(** The bytes of a block go to the array, one after the other. *)
Lemma wp_read_block b n i sum last r s (Q : Z * Z → xmodem → Prop) :
  rx s = b ++ r → 0 <= n < lenZ (data s) → 0 <= i →
  Q (foldl (λ a c, u8 (a + c)) sum b, cnts i last b)
    (set_rx r (set_data (alter (store i b) (Z.to_nat n) (data s)) s)) →
  wp C (read_block (length b) n i sum last) Q s.
Proof.
  revert i sum last s; induction b as [|c b IH]; intros i sum last s Hrx Hn Hi HQ;
    cbn [length read_block].
  - wp_step. replace (set_rx _ _) with s in HQ; [done|]. destruct s; cbn in *. subst.
    unfold set_rx, set_data. cbn. f_equal. by rewrite list_alter_id.
  - wp_step. apply (wp_rx c (b ++ r)); [done|]. wp_step. unfold store_byte. wp_step. wp_step.
    rewrite (proj2 (Z.leb_le _ _)), (proj2 (Z.ltb_lt _ _)) by (cbn; lia). cbn [andb]. wp_step.
    apply IH; [done|cbn; rewrite length_alter; lia|lia|].
    match goal with |- Q ?x ?y => match type of HQ with Q ?x' ?y' => replace y with y'; [done|] end end.
    destruct s; unfold set_rx, set_data; cbn. f_equal. rewrite list_alter_alter_eq.
    apply list_alter_ext; [|done]. intros x _. unfold compose, store. cbn [list_inserts].
    replace (Z.to_nat (i + 1)) with (S (Z.to_nat i)) by lia. apply list_insert_inserts_lt. lia.
Qed.

(** The array after a block was stored. *)
Lemma alter_block n b (d : list (list Z)) :
  (n < length d)%nat → Forall (λ x, length x = 128%nat) d → length b = 128%nat →
  alter (store 0 b) n d = <[n := b]> d.
Proof.
  intros [x Hx]%lookup_lt_is_Some_2 Hd Hb. rewrite (alter_insert_eq _ _ _ x) by done.
  f_equal. apply store_full. rewrite Hb. symmetry. exact (Forall_lookup_1 _ _ _ _ Hd Hx).
Qed.

Lemma packet_app n b c r : packet n b c ++ r = SOH :: n :: 255 - n :: b ++ c :: r.
Proof. unfold packet. by rewrite <-!app_assoc. Qed.

(** One round on a packet whose header is the expected one. *)
Lemma wp_receive_packet l b c r t d (Q : option locals → xmodem → Prop) :
  0 <= bno l < lenZ d → lenZ d <= 128 → Forall (λ x, length x = 128%nat) d → length b = 128%nat →
  let d' := <[Z.to_nat (bno l) := b]> d in
  (c = block_sum b → Q (Some (after_good l b)) (XModem r (t ++ [ACK]) d')) →
  (c ≠ block_sum b → retries l < 5 ∧ Q (Some (after_bad l (b, c))) (XModem r (t ++ [NAK]) d')) →
  wp C (receive_block l) Q (XModem (packet (bno l + 1) b c ++ r) t d).
Proof.
  intros Hn Hmax Hd Hb d' Hgood Hbad. rewrite packet_app. unfold receive_block. wp_step.
  eapply wp_rx; [done|]. change (SOH =? EOT) with false. change (SOH =? SOH) with true.
  cbn [negb]. wp_step. eapply wp_rx; [done|]. rewrite Z.eqb_refl. cbn [negb].
  wp_step. eapply wp_rx; [done|]. rewrite Z.eqb_refl. cbn [negb]. wp_step.
  rewrite <-Hb at 1. apply (wp_read_block b _ _ _ _ (c :: r)); [done|cbn; lia|done|].
  rewrite alter_block by (cbn; lia || done). wp_step. eapply wp_rx; [done|]. fold (block_sum b).
  destruct (c =? block_sum b) eqn:E; zbool; cbn [negb].
  - wp_step. apply wp_tx. wp_step. by apply Hgood.
  - destruct (Hbad E) as [Hr HQ]. wp_step. apply wp_refuse; [done|]. by wp_step.
Qed.

Definition dims (d : list (list Z)) : Prop := Forall (λ x, length x = 128%nat) d.

(** [d'] is [d] but for block [n]. *)
Definition but (n : nat) (d d' : list (list Z)) : Prop :=
  length d' = length d ∧ dims d' ∧ ∀ k, k ≠ n → d' !! k = d !! k.

Lemma but_insert n b d : dims d → length b = 128%nat → but n d (<[n := b]> d).
Proof.
  intros Hd Hb. split_and!; [apply length_insert|by apply Forall_insert|].
  intros k Hk. by rewrite list_lookup_insert_ne.
Qed.

Lemma but_trans n d1 d2 d3 : but n d1 d2 → but n d2 d3 → but n d1 d3.
Proof.
  intros (? & ? & H12) (? & ? & H23). split_and!; [congruence|done|].
  intros k Hk. by rewrite H23, H12.
Qed.

(** The failed attempts before a block: the block number stays, what they
    stored will be overwritten. *)
Lemma wp_receive_bad bad l fuel r t d (Q : locals → xmodem → Prop) :
  0 <= bno l < lenZ d → lenZ d <= 128 → dims d → Forall corrupt bad →
  retries l + lenZ bad <= 5 → 0 <= retries l →
  (∀ d', but (Z.to_nat (bno l)) d d' →
    wp C (receive fuel (foldl after_bad l bad)) Q
      (XModem r (t ++ replicate (length bad) NAK) d')) →
  wp C (receive (length bad + fuel) l) Q
    (XModem (concat ((λ a, packet (bno l + 1) a.1 a.2) <$> bad) ++ r) t d).
Proof.
  revert l t d; induction bad as [|[b c] bad IH]; intros l t d Hn Hmax Hd Hbad Hr Hr0 HQ.
  { cbn. specialize (HQ d). cbn in HQ. rewrite app_nil_r in HQ. by apply HQ. }
  apply Forall_cons in Hbad as [[Hb Hc] Hbad]. cbn [fmap list_fmap concat length Nat.add receive fst snd].
  cbn [fst snd] in Hb, Hc. cbn [length] in Hr. rewrite <-app_assoc. wp_step.
  apply wp_receive_packet; [done..|]. intros _. split; [lia|].
  pose proof (but_insert (Z.to_nat (bno l)) b d Hd Hb) as Hbut.
  assert (retries (after_bad l (b, c)) = retries l + 1) as Er by (cbn; apply u8_small; lia).
  apply (IH (after_bad l (b, c))); try (rewrite Er; lia); [|by rewrite length_insert|apply Hbut|done|].
  { by rewrite length_insert. }
  intros d' Hd'. cbn [foldl] in HQ. specialize (HQ d'). cbn [length replicate] in HQ.
  rewrite <-app_assoc. apply HQ. by eapply but_trans.
Qed.

Lemma foldl_bad bad l :
  bno (foldl after_bad l bad) = bno l ∧
  (0 <= retries l → retries l + lenZ bad <= 5 →
    retries (foldl after_bad l bad) = retries l + lenZ bad).
Proof.
  revert l; induction bad as [|a bad IH]; intros l; cbn [foldl length]; [split; [done|lia]|].
  destruct (IH (after_bad l a)) as [-> IHr]. split; [done|]. intros H0 H5.
  rewrite IHr; cbn [after_bad retries]; rewrite u8_small by lia; lia.
Qed.

(** The whole transmission: the blocks are stored, in order, each failed
    attempt is refused and each block accepted. *)
Lemma wp_receive sched l fuel r t d (Q : locals → xmodem → Prop) :
  0 <= bno l → bno l + lenZ sched <= lenZ d → lenZ d <= 128 → dims d →
  Forall (λ p, Forall corrupt p.1 ∧ length p.2 = 128%nat) sched →
  0 <= retries l → retries l + Z.of_nat (failures sched) <= 5 →
  (S (failures sched + length sched) <= fuel)%nat →
  (∀ d', take (Z.to_nat (bno l) + length sched) d' = take (Z.to_nat (bno l)) d ++ sched.*2 →
    Q (after l sched) (XModem r (t ++ answers sched) d')) →
  wp C (receive fuel l) Q (XModem (line_of (bno l + 1) sched ++ r) t d).
Proof.
  revert l fuel t d; induction sched as [|[bad b] sched IH];
    intros l fuel t d Hn Hlen Hmax Hd Hs Hr0 Hr Hf HQ.
  { destruct fuel as [|fuel]; [lia|]. cbn [receive line_of app]. wp_step. unfold receive_block.
    wp_step. eapply wp_rx; [done|]. change (EOT =? EOT) with true. cbn iota. wp_step. apply wp_tx.
    wp_step. wp_step. cbn in HQ. apply HQ. by rewrite Nat.add_0_r, app_nil_r. }
  apply Forall_cons in Hs as [[Hbad Hb] Hs]. cbn [fst snd] in Hbad, Hb.
  cbn [failures length] in Hr, Hf, Hlen.
  destruct fuel as [|fuel]; [lia|].
  replace (S fuel) with (length bad + S (fuel - length bad))%nat by lia.
  cbn [line_of]. rewrite <-!app_assoc. apply wp_receive_bad; [lia|done..|lia|done|].
  intros d' (Hl' & Hd' & Hbut). destruct (foldl_bad bad l) as [En Er].
  set (l' := foldl after_bad l bad) in *. cbn [receive]. wp_step. rewrite <-En.
  apply wp_receive_packet; [rewrite En, Hl'; lia|by rewrite Hl'|done|done| |done]. intros _.
  assert (bno (after_good l' b) = bno l + 1) as Eb by (cbn; rewrite En; apply u8_small; lia).
  rewrite En, <-Eb. apply IH; rewrite ?Eb, ?length_insert, ?Hl'; try done; try lia.
  - by apply Forall_insert.
  - cbn. rewrite Er; lia.
  - cbn. rewrite Er; lia.
  - intros d2 Hd2. cbn [after answers] in HQ. rewrite <-!app_assoc. apply HQ.
    cbn [length fmap list_fmap snd].
    replace (Z.to_nat (bno l) + S (length sched))%nat with (Z.to_nat (bno l + 1) + length sched)%nat by lia.
    rewrite Hd2. replace (Z.to_nat (bno l + 1)) with (S (Z.to_nat (bno l))) by lia.
    rewrite (take_S_r _ _ b) by (apply list_lookup_insert_eq; lia).
    rewrite <-app_assoc. cbn [app]. f_equal. rewrite take_insert_ge by lia.
    apply list_eq. intros k. destruct (decide (k < Z.to_nat (bno l))%nat).
    + rewrite !lookup_take_lt by done. apply Hbut. lia.
    + by rewrite !lookup_take_ge by lia.
Qed.
End rules.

+ + +

Quote the data above from the line containing "cbn [length read_block]." to the line containing "(c = block_sum", inclusive, and stop.

    cbn [length read_block].
  - wp_step. replace (set_rx _ _) with s in HQ; [done|]. destruct s; cbn in *. subst.
    unfold set_rx, set_data. cbn. f_equal. by rewrite list_alter_id.
  - wp_step. apply (wp_rx c (b ++ r)); [done|]. wp_step. unfold store_byte. wp_step. wp_step.
    rewrite (proj2 (Z.leb_le _ _)), (proj2 (Z.ltb_lt _ _)) by (cbn; lia). cbn [andb]. wp_step.
    apply IH; [done|cbn; rewrite length_alter; lia|lia|].
    match goal with |- Q ?x ?y => match type of HQ with Q ?x' ?y' => replace y with y'; [done|] end end.
    destruct s; unfold set_rx, set_data; cbn. f_equal. rewrite list_alter_alter_eq.
    apply list_alter_ext; [|done]. intros x _. unfold compose, store. cbn [list_inserts].
    replace (Z.to_nat (i + 1)) with (S (Z.to_nat i)) by lia. apply list_insert_inserts_lt. lia.
Qed.

(** The array after a block was stored. *)
Lemma alter_block n b (d : list (list Z)) :
  (n < length d)%nat → Forall (λ x, length x = 128%nat) d → length b = 128%nat →
  alter (store 0 b) n d = <[n := b]> d.
Proof.
  intros [x Hx]%lookup_lt_is_Some_2 Hd Hb. rewrite (alter_insert_eq _ _ _ x) by done.
  f_equal. apply store_full. rewrite Hb. symmetry. exact (Forall_lookup_1 _ _ _ _ Hd Hx).
Qed.

Lemma packet_app n b c r : packet n b c ++ r = SOH :: n :: 255 - n :: b ++ c :: r.
Proof. unfold packet. by rewrite <-!app_assoc. Qed.

(** One round on a packet whose header is the expected one. *)
Lemma wp_receive_packet l b c r t d (Q : option locals → xmodem → Prop) :
  0 <= bno l < lenZ d → lenZ d <= 128 → Forall (λ x, length x = 128%nat) d → length b = 128%nat →
  let d' := <[Z.to_nat (bno l) := b]> d in
  (c = block_sum b → Q (Some (after_good l b)) (XModem r (t ++ [ACK]) d')) →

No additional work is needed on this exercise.